> **What to produce**
Every entry below, first to last, should be restated word for word.
[[ Provided data, beginning ]]
(** Entries of the dict [get_config] returns. *)
Definition dav_conf (id quota_option : string) : Ugr.endpoint_conf :=
  {| Ugr.ep_id := id;
     Ugr.ep_url := "davs://" ++ id ++ ".example.org/data";
     Ugr.ep_plugin := "libugrlocplugin_dav.so";
     Ugr.ep_plugin_options :=
       Some [("cli_certificate", "/etc/grid-security/cert.pem");
             ("cli_private_key", "/etc/grid-security/key.pem");
             ("quota", quota_option)] |}.

Definition s3_conf (id quota_option : string) : Ugr.endpoint_conf :=
  {| Ugr.ep_id := id;
     Ugr.ep_url := "s3://" ++ id ++ ".s3.example.org/";
     Ugr.ep_plugin := "libugrlocplugin_s3.so";
     Ugr.ep_plugin_options :=
       Some [("s3.api", "generic");
             ("s3.priv_key", "secret");
             ("s3.pub_key", "public");
             ("s3.region", "us-east-1");
             ("ssl_check", "true");
             ("quota", quota_option)] |}.

Definition rucio_conf (id : string) : Ugr.endpoint_conf :=
  {| Ugr.ep_id := id;
     Ugr.ep_url := "davs://" ++ id ++ ".example.org/data";
     Ugr.ep_plugin := "libugrlocplugin_davrucio.so";
     Ugr.ep_plugin_options := Some [("ssl_check", "true")] |}.

(** An S3 service with one page of two objects, of 100 and 200 bytes. *)
Definition two_objects (api_url bucket : string) (marker : option string)
  : Ugr.s3_reply :=
  Ugr.Listing (Some [100; 200]) None.

(** An S3 service with three pages. *)
Definition three_pages (api_url bucket : string) (marker : option string)
  : Ugr.s3_reply :=
  match marker with
  | None => Ugr.Listing (Some [100; 200]) (Some "k2")
  | Some m =>
      if (m =? "k2")%string then Ugr.Listing (Some [50]) (Some "k3")
      else Ugr.Listing (Some [7; 8; 9]) None
  end.

(** An S3 service that serves one page and refuses the next request. *)
Definition broken_listing (api_url bucket : string) (marker : option string)
  : Ugr.s3_reply :=
  match marker with
  | None => Ugr.Listing (Some [100; 200]) (Some "k2")
  | Some _ => Ugr.ClientError "ClientError" 403 "Forbidden"
  end.

(** A DAV server that answers every request with the same reply. *)
Definition dav_server (r : response) (api_url : string) : Ugr.dav_reply :=
  Ugr.Reply r.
[[ Provided data, end ]]
> **Problem solution**
(** Entries of the dict [get_config] returns. *)
Definition dav_conf (id quota_option : string) : Ugr.endpoint_conf :=
  {| Ugr.ep_id := id;
     Ugr.ep_url := "davs://" ++ id ++ ".example.org/data";
     Ugr.ep_plugin := "libugrlocplugin_dav.so";
     Ugr.ep_plugin_options :=
       Some [("cli_certificate", "/etc/grid-security/cert.pem");
             ("cli_private_key", "/etc/grid-security/key.pem");
             ("quota", quota_option)] |}.

Definition s3_conf (id quota_option : string) : Ugr.endpoint_conf :=
  {| Ugr.ep_id := id;
     Ugr.ep_url := "s3://" ++ id ++ ".s3.example.org/";
     Ugr.ep_plugin := "libugrlocplugin_s3.so";
     Ugr.ep_plugin_options :=
       Some [("s3.api", "generic");
             ("s3.priv_key", "secret");
             ("s3.pub_key", "public");
             ("s3.region", "us-east-1");
             ("ssl_check", "true");
             ("quota", quota_option)] |}.

Definition rucio_conf (id : string) : Ugr.endpoint_conf :=
  {| Ugr.ep_id := id;
     Ugr.ep_url := "davs://" ++ id ++ ".example.org/data";
     Ugr.ep_plugin := "libugrlocplugin_davrucio.so";
     Ugr.ep_plugin_options := Some [("ssl_check", "true")] |}.

(** An S3 service with one page of two objects, of 100 and 200 bytes. *)
Definition two_objects (api_url bucket : string) (marker : option string)
  : Ugr.s3_reply :=
  Ugr.Listing (Some [100; 200]) None.

(** An S3 service with three pages. *)
Definition three_pages (api_url bucket : string) (marker : option string)
  : Ugr.s3_reply :=
  match marker with
  | None => Ugr.Listing (Some [100; 200]) (Some "k2")
  | Some m =>
      if (m =? "k2")%string then Ugr.Listing (Some [50]) (Some "k3")
      else Ugr.Listing (Some [7; 8; 9]) None
  end.

(** An S3 service that serves one page and refuses the next request. *)
Definition broken_listing (api_url bucket : string) (marker : option string)
  : Ugr.s3_reply :=
  match marker with
  | None => Ugr.Listing (Some [100; 200]) (Some "k2")
  | Some _ => Ugr.ClientError "ClientError" 403 "Forbidden"
  end.

(** A DAV server that answers every request with the same reply. *)
Definition dav_server (r : response) (api_url : string) : Ugr.dav_reply :=
  Ugr.Reply r.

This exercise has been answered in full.